(Dataset entries)

--

(** ** The work *)
(** Only files change. *)
Record files_only (w w' : World) : Prop := {
  fo_offer : same_offer w w';
  fo_db : w_db w' = w_db w;
  fo_seen : w_seen w' = w_seen w;
}.
#[export] Instance files_only_preorder : PreOrder files_only.
Proof. split; [by intros w|]. intros w1 w2 w3 [A1 A2 A3] [B1 B2 B3]. split; [by etransitivity|congruence|congruence]. Qed.
#[export] Instance io_ok_files A (f : Fs → result IoError (A * Fs)) g : Respects files_only (io_ok (io_call f g)).
Proof. apply respects_io_ok. intros w. unfold io_call. destruct (w_io w) as [|[]]; cbn; try destruct (f (w_disk w)) as [[]|]; done. Qed.
#[export] Instance remove_files_only l : Respects files_only (remove_files l).
Proof. induction l; cbn [remove_files]; [apply _|]. unfold remove_file in *. apply _. Qed.
#[export] Instance touch_files p f : Respects files_only (touch p f).
Proof. by intros w. Qed.
#[export] Instance edit_files e i o : Respects files_only (edit e i o).
Proof. unfold edit. apply _. Qed.
(** What the editor leaves on a disk that holds the staged files. *)
Definition edited (e : Edit) (staged : AnnotationStage) (fs : Fs) : Fs :=
  partial_alter (output_effect e) (ann_output staged) (partial_alter (input_effect e) (ann_input staged) fs).
Lemma edit_run e staged w :
  edit e (ann_input staged) (ann_output staged) w
  = (map_err operation_error (run (child e)), set_disk (edited e staged (w_disk w)) w).
Proof. done. Qed.
(** An accepted output is a regular file the editor left there, whole. *)
Lemma edited_output e staged fs max b :
  0 <= max → read_edited_image (edited e staged fs) (ann_output staged) max = Some b →
  ∃ n, output_effect e (partial_alter (input_effect e) (ann_input staged) fs !! ann_output staged) = Some n
       ∧ is_file n = true ∧ node_bytes n = b ∧ zlen b <= max ∧ zlen b <= MAX_THUMBNAIL_BYTES.
Proof.
  intros Hm Hb. unfold read_edited_image in Hb.
  assert (Hout : edited e staged fs !! ann_output staged
                 = output_effect e (partial_alter (input_effect e) (ann_input staged) fs !! ann_output staged)).
  { unfold edited. by rewrite lookup_partial_alter_eq. }
  rewrite Hout in Hb. destruct (output_effect e _) as [n|] eqn:Hn; [|done]. cbn [mbind option_bind] in Hb.
  destruct (is_file n && (node_len n <=? Z.min max MAX_THUMBNAIL_BYTES)) eqn:Hf; cbn [negb] in Hb; [|done].
  apply andb_true_iff in Hf as [Hf Hl]. apply Z.leb_le in Hl. exists n. split; [done|]. split; [done|].
  destruct (read_path _ _ _) as [x|] eqn:Hr; cbn [ok_of mbind option_bind] in Hb; [|done].
  apply read_path_Ok in Hr as (m & Hm' & -> & Hlen); [|unfold MAX_THUMBNAIL_BYTES; lia].
  rewrite Hout in Hm'. injection Hm' as <-.
  destruct (image_format _) as [f|]; cbn [mbind option_bind] in Hb; [|done]. destruct (_ && _); [|done].
  injection Hb as <-. unfold node_len in *. split; [done|]. lia.
Qed.
Lemma run_annotation_result e staged agreed w r w' :
  0 <= ann_max_bytes staged → run_annotation e staged agreed w = (r, w') →
  match r with
  | Ok c => agreed = true ∧ child e = Exited true
      ∧ edit_committed (ann_opaque_id staged) (ann_revision staged) (ann_output staged) (ann_max_bytes staged)
          (set_disk (edited e staged (w_disk w)) w) c w'
  | Err _ => same_offer w w'
  end.
Proof.
  intros Hm. unfold run_annotation. rewrite backend_bind, edit_run. set (w1 := set_disk _ w).
  destruct (run (child e)) as [[]|x] eqn:He; cbn [map_err]; [|by intros [= <- <-]].
  assert (Hch : child e = Exited true) by by destruct (child e) as [| |[]].
  rewrite backend_bind. cbn [get_disk]. destruct (leads_to_file _ _); cbn [negb]; [|by intros [= <- <-]].
  destruct agreed; cbn [negb]; [|by intros [= <- <-]]. intros [_ Hr]%annotation_commits; [|done].
  destruct r as [c|x]; [done|]. by destruct Hr.
Qed.
(** Undisturbed, an accepted edit of a current entry is committed. *)
Lemma run_annotation_commits e staged w t b s t' :
  calm t w → child e = Exited true → 0 <= ann_max_bytes staged → str_len (ann_opaque_id staged) <= 128 →
  let fs := edited e staged (w_disk w) in
  read_edited_image fs (ann_output staged) (ann_max_bytes staged) = Some b →
  ideal (replace_body fs (ann_opaque_id staged) (ann_revision staged) "image/png" b) t = (Ok s, t') →
  ∃ c, fst (run_annotation e staged true w) = Ok c.
Proof.
  intros Hc Hch Hm Hid fs Hb Hr. destruct (edited_output _ _ _ _ _ Hm Hb) as (n & Hn & Hf & _ & _ & Hlen).
  unfold run_annotation. rewrite backend_bind, edit_run, Hch. cbn [run map_err]. fold fs. set (w1 := set_disk fs w).
  assert (Hc1 : calm t w1) by (destruct Hc; by split).
  rewrite backend_bind. cbn [get_disk]. change (w_disk w1) with fs.
  assert (Hfile : leads_to_file fs (ann_output staged) = true).
  { unfold leads_to_file, fs, edited. by rewrite lookup_partial_alter_eq, Hn, Hf. }
  rewrite Hfile. cbn [negb]. unfold apply_annotation. rewrite backend_bind. cbn [get_disk]. change (w_disk w1) with fs.
  rewrite backend_bind, Hb. cbn [ok_or lift]. rewrite backend_bind. unfold store_replace. rewrite backend_bind.
  cbn [get_disk]. change (w_disk w1) with fs.
  assert (Hv : validate (RMutate (OpReplace fs (ann_opaque_id staged) (ann_revision staged) "image/png" b)) = Ok tt).
  { cbn [validate]. unfold validate_id, validate_input. rewrite (proj2 (Z.leb_le _ _) Hid). cbn [ensure mbind result_bind].
    destruct (Z.ltb_spec MAX_ENTRY_BYTES (zlen b)); [unfold MAX_ENTRY_BYTES, MAX_THUMBNAIL_BYTES in *; lia|]. by vm_compute. }
  rewrite Hv. unfold replace. rewrite (transact_calm _ t) by done. rewrite Hr.
  rewrite backend_bind. unfold attempt at 1. destruct ((_ ← on_clipboard _; selection_changed) _) as [[u|x] w2]; by eexists.
Qed.
Lemma remove_files_ok l w : remove_files l w = (Ok tt, snd (remove_files l w)).
Proof.
  revert w. induction l as [|p l IH]; intros w; cbn [remove_files]; [done|]. rewrite !backend_bind. unfold io_ok.
  destruct (remove_file p w) as [r w1]. apply IH.
Qed.
(** The staged files are removed whatever happened, unless that fails or the
    editor put a directory in their place. *)
Lemma remove_files_gone l w : w_io w = [] →
  let w' := snd (remove_files l w) in
  w_io w' = [] ∧ ∀ p, match w_disk w' !! p with Some n => w_disk w !! p = Some n ∧ (p ∈ l → node_kind n = Directory) | None => True end.
Proof.
  revert w. induction l as [|q l IH]; intros w Hio; cbn [remove_files].
  { cbn. split; [done|]. intros p. destruct (w_disk w !! p); [|done]. split; [done|]. by intros ?%elem_of_nil. }
  rewrite backend_bind. unfold io_ok, remove_file, io_call. rewrite Hio. cbn [tail].
  set (w1 := set_io [] w).
  assert (Hstep : ∀ w2, w_io w2 = [] → (∀ p, match w_disk w2 !! p with Some n => w_disk w !! p = Some n ∧ (p = q → node_kind n = Directory) | None => True end) →
    let w' := snd (remove_files l w2) in
    w_io w' = [] ∧ ∀ p, match w_disk w' !! p with Some n => w_disk w !! p = Some n ∧ (p ∈ q :: l → node_kind n = Directory) | None => True end).
  { intros w2 Hio2 Hd2. destruct (IH w2 Hio2) as [Hio' Hl]. split; [done|]. intros p. specialize (Hl p). specialize (Hd2 p).
    destruct (w_disk (snd (remove_files l w2)) !! p) as [n|]; [|done]. destruct Hl as [Hp Hl]. rewrite Hp in Hd2. destruct Hd2 as [? Hq].
    split; [done|]. intros [->|?]%elem_of_cons; auto. }
  destruct (w_disk w !! q) as [n|] eqn:Hq; cbn [ok_or mbind result_bind].
  - destruct (decide (node_kind n = Directory)) as [Hk|Hk]; cbn [fst snd ok_of].
    + apply Hstep; [done|]. intros p. cbn. destruct (w_disk w !! p) eqn:Hp; [|done]. split; [done|]. intros ->. congruence.
    + apply Hstep; [done|]. intros p. cbn. destruct (decide (p = q)) as [->|Hne]; [by rewrite lookup_delete_eq|].
      rewrite lookup_delete_ne by done. destruct (w_disk w !! p); [|done]. split; [done|]. by intros ->.
  - cbn [fst snd ok_of]. apply Hstep; [done|]. intros p. cbn. destruct (w_disk w !! p) eqn:Hp; [|done]. split; [done|]. intros ->. congruence.
Qed.
Definition same_io (w w' : World) : Prop := w_io w' = w_io w.
#[export] Instance same_io_preorder : PreOrder same_io.
Proof. split; [by intros w|]. unfold same_io. intros w1 w2 w3 ? ?. congruence. Qed.
#[export] Instance client_io A (v : BackendResult unit) (f : Database Tables → BackendResult A * Database Tables) : Respects same_io (client v f).
Proof.
  intros w. unfold client, same_io. destruct v as [[]|e]; [|done]. destruct (match w_store w with Some _ => _ | None => _ end); [done|].
  destruct (blocked _); [done|]. by destruct (f _).
Qed.
#[export] Instance on_clipboard_io p : Respects same_io (on_clipboard p).
Proof. intros w. unfold on_clipboard, same_io. by destruct (p (w_clipboard w)). Qed.
#[export] Instance set_active_io p : Respects same_io (set_active p).
Proof. by intros w. Qed.
#[export] Instance get_disk_io : Respects same_io get_disk.
Proof. by intros w. Qed.
#[export] Instance touch_io p f : Respects same_io (touch p f).
Proof. by intros w. Qed.
#[export] Instance run_annotation_io e staged agreed : Respects same_io (run_annotation e staged agreed).
Proof. unfold run_annotation, edit, apply_annotation, store_replace, selection_changed, clear_active_selection. apply _. Qed.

--

→ **Work to complete**: Look above for the line with "#[export] Instance io_ok_files" and the line with "staged) = Some n", and reproduce exactly those two lines plus every line between, nothing more.

→ **Answer section**:
#[export] Instance io_ok_files A (f : Fs → result IoError (A * Fs)) g : Respects files_only (io_ok (io_call f g)).
Proof. apply respects_io_ok. intros w. unfold io_call. destruct (w_io w) as [|[]]; cbn; try destruct (f (w_disk w)) as [[]|]; done. Qed.
#[export] Instance remove_files_only l : Respects files_only (remove_files l).
Proof. induction l; cbn [remove_files]; [apply _|]. unfold remove_file in *. apply _. Qed.
#[export] Instance touch_files p f : Respects files_only (touch p f).
Proof. by intros w. Qed.
#[export] Instance edit_files e i o : Respects files_only (edit e i o).
Proof. unfold edit. apply _. Qed.
(** What the editor leaves on a disk that holds the staged files. *)
Definition edited (e : Edit) (staged : AnnotationStage) (fs : Fs) : Fs :=
  partial_alter (output_effect e) (ann_output staged) (partial_alter (input_effect e) (ann_input staged) fs).
Lemma edit_run e staged w :
  edit e (ann_input staged) (ann_output staged) w
  = (map_err operation_error (run (child e)), set_disk (edited e staged (w_disk w)) w).
Proof. done. Qed.
(** An accepted output is a regular file the editor left there, whole. *)
Lemma edited_output e staged fs max b :
  0 <= max → read_edited_image (edited e staged fs) (ann_output staged) max = Some b →
  ∃ n, output_effect e (partial_alter (input_effect e) (ann_input staged) fs !! ann_output staged) = Some n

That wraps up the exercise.